→ **RECORDS PROVIDED**:
-------------------------

Definition clickhouseWhere (preds : list predicate) (params : Parameters) : gostring * Parameters :=
  match preds with
  | [] => ([], params)
  | _ => let '(parts, params) := where_parts 0 preds params in (bs " WHERE " ++ join (bs " AND ") parts, params)
  end.

Definition ch_list_stmt (s : ClickHouseStore) (f : QueryFilter) : gostring :=
  cs_summarySelect s ++ fst (clickhouseWhere (listPredicates f) ∅) ++ bs " ORDER BY " ++ orderBy f
  ++ bs " LIMIT " ++ itoa (pageLimit f)
  ++ (if 0 <? Offset f then bs " OFFSET " ++ itoa (Offset f) else []).

Definition partitionID (day : time) : gostring := format_yyyymmdd day.

Definition dropPartitionStmt (table id : gostring) : gostring :=
  bs "ALTER TABLE " ++ table ++ bs " DROP PARTITION ID '" ++ id ++ bs "'".

Definition partition_preds (s : ClickHouseStore) (cutoff : time) : list predicate :=
  [mkPred (bs "database") (bs "=") (AStr (cc_Database (cs_cfg s)));
   mkPred (bs "table") (bs "=") (AStr (cc_Table (cs_cfg s)));
   mkPred (bs "partition_id") (bs "<") (AStr (partitionID cutoff))].

Definition partitions_stmt (s : ClickHouseStore) (cutoff : time) : gostring :=
  bs "SELECT DISTINCT partition_id FROM system.parts" ++ fst (clickhouseWhere (partition_preds s cutoff) ∅)
  ++ bs " AND active ORDER BY partition_id".

(** ** The operations over a connection *)

(** [chConn] and the batch of [PrepareBatch]; a query returns the rows it read
    and the error that ended the iteration, or fails at once. *)
Record chConn (W : Type) := mkChConn {
  ch_exec : gostring -> W -> W * option gerror;
  ch_query : gostring -> Parameters -> W -> gerror + (list (list arg) * option gerror);
  ch_rows_close : W -> option gerror;
  ch_prepare : gostring -> gostring -> W -> W * option gerror;
  ch_append : list arg -> W -> W * option gerror;
  ch_abort : W -> W;
  ch_send : W -> W * option gerror
}.
Arguments mkChConn {W}.
Arguments ch_exec {W}.
Arguments ch_query {W}.
Arguments ch_rows_close {W}.
Arguments ch_prepare {W}.
Arguments ch_append {W}.
Arguments ch_abort {W}.
Arguments ch_send {W}.

Section operations.
Context {W : Type} (conn : chConn W) (s : ClickHouseStore).
(** The error of a [Scan] that does not fit, and [strconv.Quote] ([%q]). *)
Context (scan_err : gerror) (quote : gostring -> gostring).

Definition ch_Init (w : W) : W * option gerror :=
  match ch_exec conn (DatabaseDDL s) w with
  | (w', Some err) => (w', Some (Wrap (bs "create database: ") err))
  | (w', None) =>
      match ch_exec conn (ch_TableDDL s) w' with
      | (w'', Some err) => (w'', Some (Wrap (bs "create table: ") err))
      | (w'', None) => (w'', None)
      end
  end.

Definition discard (query : gostring) (params : Parameters) (w : W) : option gerror :=
  match ch_query conn query params w with
  | inl err => Some err
  | inr (_, Some err) => Some err
  | inr (_, None) => ch_rows_close conn w
  end.

Definition ch_Validate (w : W) : option gerror :=
  Wrap (bs "clickhouse not reachable: ") <$> discard (bs "SELECT 1") ∅ w.

Definition ch_ValidateTable (w : W) : option gerror :=
  Wrap (bs "query log table " ++ cs_table s ++
        bs " not reachable; apply the DDL (init subcommand or ddl/clickhouse_query_log.sql): ")
  <$> discard (bs "SELECT 1 FROM " ++ cs_table s ++ bs " WHERE 0") ∅ w.

Fixpoint append_rows (rows : list Row) (w : W) : W * option gerror :=
  match rows with
  | [] => (w, None)
  | r :: rows =>
      match ch_append conn (args r) w with
      | (w', Some err) =>
          (ch_abort conn w', Some (Wrap (bs "append row " ++ QueryID r ++ bs ": ") (classifyClickHouseErr err)))
      | (w', None) => append_rows rows w'
      end
  end.

Definition ch_insertChunk (rows : list Row) (w : W) : W * option gerror :=
  match ch_prepare conn (batchToken rows) (cs_insertStmt s) w with
  | (w', Some err) => (w', Some (Wrap (bs "prepare insert: ") (classifyClickHouseErr err)))
  | (w', None) =>
      match append_rows rows w' with
      | (w'', Some err) => (w'', Some err)
      | (w'', None) =>
          match ch_send conn w'' with
          | (w3, Some err) =>
              (w3, Some (Wrap (bs "insert " ++ itoa (len rows) ++ bs " rows: ") (classifyClickHouseErr err)))
          | (w3, None) => (w3, None)
          end
      end
  end.

Definition ch_InsertBatch (rows : list Row) (w : W) : W * option gerror :=
  insert_chunks ch_insertChunk (ch_SplitBatch s rows) 0 w.

Definition ch_ListQueries (f : QueryFilter) (w : W) : list QuerySummary * option gerror :=
  match ch_query conn (ch_list_stmt s f) (snd (clickhouseWhere (listPredicates f) ∅)) w with
  | inl err => ([], Some (Wrap (bs "list queries: ") err))
  | inr (vs, rows_err) =>
      match scan_summaries scan_err vs [] with
      | (out, None) => (out, rows_err)
      | failed => failed
      end
  end.

Definition ch_GetQuery (queryID : gostring) (w : W) : option Row * option gerror :=
  match queryIDPredicates queryID with
  | None => (None, None)
  | Some preds =>
      let '(where_, params) := clickhouseWhere preds ∅ in
      match ch_query conn (cs_rowSelect s ++ where_ ++ bs " LIMIT 1") params w with
      | inl err => (None, Some (Wrap (bs "get query " ++ queryID ++ bs ": ") err))
      | inr ([], rows_err) => (None, rows_err)
      | inr (v :: _, _) =>
          match scan_row v with
          | None => (None, Some (Wrap (bs "scan row: ") scan_err))
          | Some r => (Some r, None)
          end
      end
  end.

(** The loop of [partitionsBefore]. *)
Fixpoint scan_ids (vs : list (list arg)) (ids : list gostring) (rows_err : option gerror)
    : list gostring * option gerror :=
  match vs with
  | [] => (ids, rows_err)
  | [AStr id] :: vs =>
      if partitionIDPattern id then scan_ids vs (ids ++ [id]) rows_err
      else ([], Some (Leaf (EText (bs "unexpected partition id " ++ quote id))))
  | _ :: _ => ([], Some scan_err)
  end.

Definition partitionsBefore (cutoff : time) (w : W) : list gostring * option gerror :=
  match ch_query conn (partitions_stmt s cutoff) (snd (clickhouseWhere (partition_preds s cutoff) ∅)) w with
  | inl err => ([], Some err)
  | inr (vs, rows_err) => scan_ids vs [] rows_err
  end.

Fixpoint drop_partitions (ids : list gostring) (w : W) : W * option gerror :=
  match ids with
  | [] => (w, None)
  | id :: ids =>
      match ch_exec conn (dropPartitionStmt (cs_table s) id) w with
      | (w', Some err) => (w', Some (Wrap (bs "drop partition " ++ id ++ bs ": ") err))
      | (w', None) => drop_partitions ids w'
      end
  end.

Definition ch_Prune (olderThan : time) (w : W) : W * option gerror :=
  match partitionsBefore olderThan w with
  | (_, Some err) => (w, Some (Wrap (bs "prune rows older than " ++ format_rfc3339 olderThan ++ bs ": ") err))
  | (ids, None) => drop_partitions ids w
  end.

(** [Optimize] and [Maintain] do nothing. *)
Definition ch_Optimize (since : time) (w : W) : W * option gerror := (w, None).
Definition ch_Maintain (retentionThreshold : gostring) (w : W) : W * option gerror := (w, None).
End operations.

(** ** Specification *)

(** How ClickHouse reads the escapes of a parameter. *)
Definition tsv_unescape_char (b : byte) : byte :=
  if decide (b = x6e) then x0a
  else if decide (b = x74) then x09
  else if decide (b = x72) then x0d
  else if decide (b = x30) then x00
  else if decide (b = x62) then x08
  else if decide (b = x66) then x0c
  else b.
Fixpoint tsv_unescape (s : gostring) : gostring :=
  match s with
  | [] => []
  | b :: t =>
      if decide (b = x5c) then match t with [] => [b] | c :: t' => tsv_unescape_char c :: tsv_unescape t' end
      else b :: tsv_unescape t
  end.

(** The partition of a row: [toDate(create_time)], as its id. *)
Definition row_partition (r : Row) : gostring := format_yyyymmdd (CreateTime r).

(** ** Lemmas *)

Lemma tsv_roundtrip s : tsv_unescape (clickhouseParamValue s) = s.
Proof.
  unfold clickhouseParamValue. induction s as [|b s IH]; [done|]. rewrite fmap_cons, mjoin_cons.
  unfold tsv_escape at 1. repeat case_decide; subst; cbn [app tsv_unescape]; try (by rewrite decide_True, IH).
  by rewrite decide_False, IH.
Qed.

Lemma param_name_inj i j : param_name i = param_name j -> i = j.
Proof.
  unfold param_name. intros H. apply app_inv_head in H. unfold itoa in H.
  destruct (Z.ltb_spec (Z.of_nat i) 0); [lia|]. destruct (Z.ltb_spec (Z.of_nat j) 0); [lia|].
  apply udec_inj in H; lia.
Qed.

(** ** Stable sort *)

Lemma insert_by_id_perm r l : insert_by_id r l ≡ₚ r :: l.
Proof.
  induction l as [|x l IH]; [done|]. cbn. destruct (str_ltb _ _); [done|]. rewrite IH. apply perm_swap.
Qed.

Lemma sort_fold_perm rows acc : foldl (fun l r => insert_by_id r l) acc rows ≡ₚ acc ++ rows.
Proof.
  revert acc. induction rows as [|r rows IH]; intros acc; [by rewrite app_nil_r|]. cbn.
  rewrite IH, insert_by_id_perm. apply Permutation_middle.
Qed.

Lemma sort_by_id_perm rows : sort_by_id rows ≡ₚ rows.
Proof. unfold sort_by_id. by rewrite sort_fold_perm. Qed.

Definition id_le (r q : Row) : Prop := str_le (QueryID r) (QueryID q).

Lemma insert_by_id_sorted r l : StronglySorted id_le l -> StronglySorted id_le (insert_by_id r l).
Proof.
  induction 1 as [|x l Hs IH Hx]; [by repeat constructor|]. cbn. destruct (str_ltb (QueryID r) (QueryID x)) eqn:E.
  - apply str_le_total in E. constructor; [by constructor|]. constructor; [done|].
    eapply Forall_impl; [exact Hx|]. intros q Hq. by eapply str_ltb_trans.
  - constructor; [done|]. rewrite insert_by_id_perm. by constructor.
Qed.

-------------------------

→ **EXERCISE DETAILS**:
Please copy each line of the records above in which the word "parts" can be found.

→ **RESPONSE AREA**:
  | _ => let '(parts, params) := where_parts 0 preds params in (bs " WHERE " ++ join (bs " AND ") parts, params)
  bs "SELECT DISTINCT partition_id FROM system.parts" ++ fst (clickhouseWhere (partition_preds s cutoff) ∅)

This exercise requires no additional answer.